Oitenta anos depois, uma judia dinamarquesa lembra como fugiu da Gestapo na infância
Em outubro de 1943, pouco depois de seu aniversário de três anos, Tove Udsholt fugiu de Copenhague com sua mãe, Paula Mortensen, para escapar da Gestapo - antes de encontrar refúgio em uma pequena vila de pescadores.
Aproximadamente 95% dos 7.000 judeus dinamarqueses escaparam da deportação fugindo de barco para a Suécia, país vizinho. Mas, assim como Udsholt, 150 crianças permaneceram clandestinamente na Dinamarca.
Muitas crianças conseguiram se reunir com seus entes queridos após a libertação do país, no final da Segunda Guerra Mundial.
Tove, no entanto, preferiu ficar em Gilleleje, um povoado pequeno, ao norte de Copenhague, que a adotou.
Ocupada pela Alemanha nazista em abril de 1940, a Dinamarca optou por colaborar com os nazistas e manteve suas próprias instituições até o final do verão de 1943.
Os judeus dinamarqueses, que não eram obrigados pelos nazistas a usarem a estrela amarela, inicialmente não se preocuparam.

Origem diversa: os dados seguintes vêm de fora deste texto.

Lemma result_counts cl it p b it' :
  cpi_inv sha256 to_bytes it → result_of sha256 to_bytes cl it p = Ret (b, it') →
  pcount is_contacted (cpi_closest_peers it') = pcount is_contacted (cpi_closest_peers it) ∧
  pcount is_final (cpi_closest_peers it') =
    pcount is_final (cpi_closest_peers it) + (if b then 1 else 0).
Proof.
  intros Hinv Hr. destruct (result_of_spec sha256 to_bytes cl it p Hinv) as (it2 & Hr2 & Hinv2 & _ & _ & Hspec).
  rewrite Hr in Hr2. simplify_eq. destruct (result_expected sha256 to_bytes it p); [|subst; lia].
  destruct Hspec as (e & ps & Hget & Hex & Hps & _ & Hwf & Hx & _).
  destruct (bt_insert_replace _ (mkPeer (peer_key e) (result_state cl)) e _ Hget) as (m1 & m2 & Hm & Hm').
  rewrite (pcount_extend is_contacted (default [] cl) ps) by (done || apply Hinv2).
  rewrite (pcount_extend is_final (default [] cl) ps) by (done || apply Hinv2).
  rewrite Hps, Hm', Hm, !pcount_app, !pcount_cons. simpl.
  destruct (peer_state e), cl; simpl in *; try done; lia.
Qed.

#[export] Instance closest_peers_iter_spec : @PeersIterSpec PeerId _ closest_peers_iter.
Proof.
  refine {| iter_inv := cpi_inv sha256 to_bytes : _ → Prop;
            iter_requests := λ it, pcount is_contacted (cpi_closest_peers it);
            iter_answers := λ it, pcount is_final (cpi_closest_peers it) |}.
  - intros it _. apply pcount_le. by intros [].
  - intros it now Hinv. destruct (ClosestPeersIter_next_inv _ _ it now Hinv) as (r & it' & Hn & Hinv' & _).
    destruct (next_counts it now r it' Hinv Hn). exists r, it'. split_and!; try done.
    + intros ->. apply bool_decide_eq_true. by eapply next_finished_state.
    + intros Hf%bool_decide_eq_true_1. simpl in Hn. rewrite next_of_finished in Hn by done. by simplify_eq.
  - intros it p cl Hinv. destruct (result_of_spec _ _ (Some cl) it p Hinv) as (it' & Hr & Hinv' & _).
    destruct (result_counts _ _ _ _ _ Hinv Hr). by do 2 eexists.
  - intros it p Hinv. destruct (result_of_spec _ _ None it p Hinv) as (it' & Hr & Hinv' & _).
    destruct (result_counts _ _ _ _ _ Hinv Hr). by do 2 eexists.
  - intros it []. by split_and!.
Defined.
End closest_instance.

(** ** The fixed-peers iterator implements the interface *)
Section fixed_instance.
Context {PeerId : Type} `{Countable PeerId}.
(* ===== verification/KadJobs.v ===== *)
(** * Periodic replication and publication of records

    [protocols/kad/src/jobs.rs].  The jobs run over any record store with the
    interface of [KadStore].  The timer of the [futures-timer] crate is a
    parameter: a type of delays, the creation of a delay for a duration, its
    reset, and whether polling it finds it elapsed.  Instants and durations are in
    nanoseconds, with the panics of their arithmetic. *)

From stdpp Require Import prelude fin_maps.
From S2P Require Import Prelude KadKey KadBucket KadPeers KadLookup KadStore.

Section jobs.
Context {PeerId Multiaddr : Type} `{Countable PeerId}.
Context {S : Type} `{!RecordStore (PeerId := PeerId) (Multiaddr := Multiaddr) S}.
Context {Delay : Type} (Delay_new : N → Delay) (Delay_reset : Delay → N → Delay)
        (Delay_elapsed : Delay → bool).

Abbreviation StoreRecord := (Record_ (PeerId := PeerId)).
Abbreviation StoreProvider := (ProviderRecord (PeerId := PeerId) (Multiaddr := Multiaddr)).

Definition JOBS_MAX_QUERIES : nat := 100.
Definition JOBS_MAX_NEW_QUERIES : nat := 10.

(** ** [PeriodicJob] *)

Inductive PeriodicJobState (T : Type) : Type :=
| JobRunning (records : list T)
| JobWaiting (delay : Delay) (deadline : N).

Record PeriodicJob (T : Type) : Type := mkPeriodicJob {
  job_interval : N;
  job_state : PeriodicJobState T
}.
#[global] Arguments JobRunning {T} _.
#[global] Arguments JobWaiting {T} _ _.
#[global] Arguments mkPeriodicJob {T} _ _.
#[global] Arguments job_interval {T} _.
#[global] Arguments job_state {T} _.

Definition PeriodicJob_is_running {T} (job : PeriodicJob T) : bool :=
  match job_state job with JobRunning _ => true | JobWaiting _ _ => false end.

(** [Duration::from_secs(1)] *)
Definition one_second : N := 10 ^ 9.

Definition PeriodicJob_asap {T} (job : PeriodicJob T) (now : N) : outcome (PeriodicJob T) :=
  match job_state job with
  | JobWaiting delay _ =>
      new_deadline ← instant_sub now one_second;
      Ret (mkPeriodicJob (job_interval job) (JobWaiting (Delay_reset delay one_second) new_deadline))
  | JobRunning _ => Ret job
  end.

Definition PeriodicJob_is_ready {T} (job : PeriodicJob T) (now : N) : bool :=
  match job_state job with
  | JobWaiting delay deadline => bool_decide (deadline ≤ now)%N || Delay_elapsed delay
  | JobRunning _ => false
  end.

(** The end of both [poll]s: wait for the next run. *)
Definition wait_for_next {T} (job : PeriodicJob T) (now : N) : outcome (PeriodicJob T) :=
  deadline ← instant_add now (job_interval job);
  let delay := Delay_new (job_interval job) in
  let job := mkPeriodicJob (job_interval job) (JobWaiting delay deadline) in
  if PeriodicJob_is_ready job now then Panic else Ret job.

(** ** [PutRecordJob] *)

Record PutRecordJob : Type := mkPutRecordJob {
  pj_local_id : PeerId;
  pj_next_publish : option N;
  pj_publish_interval : option N;
  pj_record_ttl : option N;
  pj_skipped : gset RecordKey;
  pj_inner : PeriodicJob StoreRecord
}.

Definition PutRecordJob_new (now : N) (local_id : PeerId) (replicate_interval : N)
    (publish_interval record_ttl : option N) : outcome PutRecordJob :=
  deadline ← instant_add now replicate_interval;
  let delay := Delay_new replicate_interval in
  next_publish ← try_map (instant_add now) publish_interval;
  Ret (mkPutRecordJob local_id next_publish publish_interval record_ttl ∅
    (mkPeriodicJob replicate_interval (JobWaiting delay deadline))).

Definition set_inner (inner : PeriodicJob StoreRecord) (job : PutRecordJob) : PutRecordJob :=
  mkPutRecordJob (pj_local_id job) (pj_next_publish job) (pj_publish_interval job)
    (pj_record_ttl job) (pj_skipped job) inner.

Definition PutRecordJob_skip (job : PutRecordJob) (key : RecordKey) : PutRecordJob :=
  mkPutRecordJob (pj_local_id job) (pj_next_publish job) (pj_publish_interval job)
    (pj_record_ttl job) ({[ key ]} ∪ pj_skipped job) (pj_inner job).

Definition PutRecordJob_is_running (job : PutRecordJob) : bool := PeriodicJob_is_running (pj_inner job).

Definition PutRecordJob_asap (job : PutRecordJob) (now : N) (publish : bool) : outcome PutRecordJob :=
  next_publish ← (if publish then Some <$> instant_sub now one_second else Ret (pj_next_publish job));
  inner ← PeriodicJob_asap (pj_inner job) now;
  Ret (mkPutRecordJob (pj_local_id job) next_publish (pj_publish_interval job) (pj_record_ttl job) (pj_skipped job) inner).

(** The closure of the [filter_map] over the records of the store. *)
Definition select_record (job : PutRecordJob) (now : N) (publish : bool) (r : StoreRecord) : outcome (option StoreRecord) :=
  let is_publisher := bool_decide (rec_publisher r = Some (pj_local_id job)) in
  if bool_decide (rec_key r ∈ pj_skipped job) || (negb publish && is_publisher) then Ret None
  else if publish && is_publisher then
    expires ← match rec_expires r with Some t => Ret (Some t) | None => try_map (instant_add now) (pj_record_ttl job) end;
    Ret (Some (mkRecord (rec_key r) (rec_value r) (rec_publisher r) expires))
  else Ret (Some r).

Mas esta conjuntura mudou no final de setembro de 1943, quando Berlim ordenou uma operação contra a comunidade judaica do país.
A informação vazou e os judeus da Dinamarca souberam que tinham que fugir.
"Minha mãe me contou que recebeu uma mensagem em 30 de setembro dizendo que precisava fugir comigo", conta Udsholt à AFP, em Gilleleje. Seu pai, por ser cristão, não precisou ir.
- Operações da Gestapo -
Com apenas uma mala, mãe e filha se reuniram com a maior parte de sua família materna na estação de trem de Copenhague. Juntas, pegaram o trem para Gilleleje, um povoado em frente à costa sueca, onde se esconderam em um celeiro enquanto esperavam para cruzar à Suécia.
Um pescador local, Svend Andreasen, se apegou à menina. De vez em quando, ele e sua esposa ofereciam-se para levá-la para casa por algumas horas, para que ela pudesse brincar livremente e escapar do espaço confinado e frio.
Mais tarde, o casal propôs cuidar da menina enquanto Paula buscava um lugar para morar na Suécia.
Um dia, a Gestapo encontrou e prendeu 86 judeus escondidos no celeiro de uma igreja de Gilleleje, que até então havia feito vista grossa perante a chegada de judeus ao povoado.
Com medo de uma operação iminente, Paula teve que agir rapidamente."Ela pensou: 'isso é o melhor para minha filha'", conta Tove.
"Eu chorei, ainda me lembro", diz a agora octogenária.
"Naquele momento, eu estava completamente sozinha, realmente não conhecia aquelas pessoas", acrescenta.
- "Boas amigas" -
Svend e sua esposa, ambos com cerca de 40 anos e sem filhos, rapidamente conquistaram a confiança da menina.
É possível ver a costa sueca de sua modesta casa.
Eles me disseram: "Você vê aquelas luzes lá na frente, aquela é a sua mãe'", conta Tove.
"Segurando meu bichinho de pelúcia, olhei, e (...) durante o resto da guerra, à tarde, subia em uma cadeira na janela e contava à minha mãe o que tinha feito naquele dia".
Com o passar do tempo, Tove cresceu protegida pelos habitantes da vila.
Svend "visitou a maioria das casas para dizer que haviam adotado uma menina de cabelos claros. Isso foi minha salvação, porque ninguém sabia que eu era judia".
A menina conta que tinha medo dos alemães, "porque Svend me avisou para nunca falar com homens vestidos de verde ou com longos casacos pretos, pois eram o tipo de pessoa que prenderiam minha mãe", conta.
Após a libertação do país, em maio de 1945, depois de dois anos sem contato nenhum, sua mãe retornou. Ela veio buscá-la em 24 de agosto, no dia de seu quinto aniversário.
De volta a Copenhague, entretanto, Tove sentia falta da maresia e da vida na vila com Svend e Ketty.
Seu lar havia sido destruído pela ocupação e ela vivia sozinha com sua mãe.
Quando tinha sete anos, sua mãe concordou que ela fosse viver em Gilleleje com Svend e Ketty Andreasen, que a adotaram formalmente aos 18 anos.
"Minha mãe e eu fomos boas amigas durante a maior parte de sua vida, mas não éramos mãe e filha", diz com um grande suspiro.